Mister Phileas Fogg era todo un caballero inglés, educado, ...

Mister Phileas Fogg era todo un caballero inglés, educado, elegante y puntual. Todos los días seguía la misma rutina: salía de su casa del centro de Londres para ir al famoso club Reform, del que era socio, y allí almorzaba, jugaba a cartas y cenaba, siempre a la misma hora y en la misma mesa.

El 2 de octubre de 1872, mister Fogg despidió a su criado porque el agua para afeitarse estaba fría. Su nuevo mayordomo, Jean Passepartout, llegó puntual, para servir a un señor tan respetable y tranquilo. Pero, en el club Reform, tras hablar sobre el atraco a un banco, se desató una gran discusión, pues el diario decía que se podía dar la vuelta al mundo en 80 días.

—¡Imposible! —exclamó Andrew Stuart, uno de los seis compañeros habituales de mister Fogg—. Apostaría cuatro mil libras a que ese viaje es imposible.

—Al contrario, es muy posible.

—¡Pues demuéstrelo! ¡Haga usted el viaje!
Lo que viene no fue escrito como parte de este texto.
(** * Repository-content selection and retrieval of the README generator

    A shallow embedding of the GitHub tool of the repository
    (the file that defines [fetchRepoInfoTool]): the file classifier
    [getFilePriority], the content fetcher [fetchFileContent] and the
    tool's handler with its budgeted selection loop.

    JavaScript strings are sequences of UTF-16 code units; numbers that
    the handler touches are integers ([Z]).  The network is an oracle
    whose answers may depend on the requests made so far; every [fetch]
    is appended to a trace, so that "no request was made" and "this
    request came before that one" are statements about the trace. *)

From Stdlib Require Import List ZArith NArith Lia Bool String Ascii.
From Stdlib Require Import Permutation Sorted DecimalString.
Import ListNotations.

Set Implicit Arguments.

(* ================================================================== *)
(** ** JavaScript strings and the string builtins the tool calls *)

Module JS.

Definition codeunit := N.
Definition jsstring := list codeunit.

(** A string literal of the source (all of them are ASCII). *)
Definition lit (s : string) : jsstring :=
  map N_of_ascii (list_ascii_of_string s).

Definition ch (a : ascii) : codeunit := N_of_ascii a.

Fixpoint eqb (s t : jsstring) : bool :=
  match s, t with
  | [], [] => true
  | c :: s', d :: t' => N.eqb c d && eqb s' t'
  | _, _ => false
  end.

(** Truthiness of a string value and of an optional one
    ([undefined], [null] and the empty string are falsy). *)
Definition nonempty (s : jsstring) : bool :=
  match s with [] => false | _ :: _ => true end.

Definition truthy (v : option jsstring) : bool :=
  match v with Some s => nonempty s | None => false end.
—¿La vuelta al mundo en 80 días?

—Sí.

—Con mucho gusto.

—¿Cuándo?

—Hoy mismo —intervino mister Fogg y, volviéndose hacia sus colegas, añadió—: Tengo veinte mil libras en mi cuenta del banco. Las apuesto.

Redactaron el acta de la apuesta y los siete caballeros la firmaron. Phileas Fogg estaba muy tranquilo, ya que pretendía jugar y no ganar, y solo había apostado la mitad de su fortuna. Sus adversarios, en cambio, estaban preocupados por aquella apuesta que parecía tan ventajosa para ellos.

A las ocho menos diez de la tarde, mister Fogg entró en casa y dio la noticia al pobre Passepartout, que se dejó caer en una silla y exclamó:

—¡Y yo que quería vivir tranquilo!

Una vez en la estación, los dos se despidieron de los caballeros del club.

—Recuerde, tiene que estar de vuelta… —comenzó a decir Andrew Stuart.

—En ochenta días —terminó la frase mister Fogg—. El sábado, 21 de diciembre de 1872, a las 8.45 de la noche. Adiós, señores.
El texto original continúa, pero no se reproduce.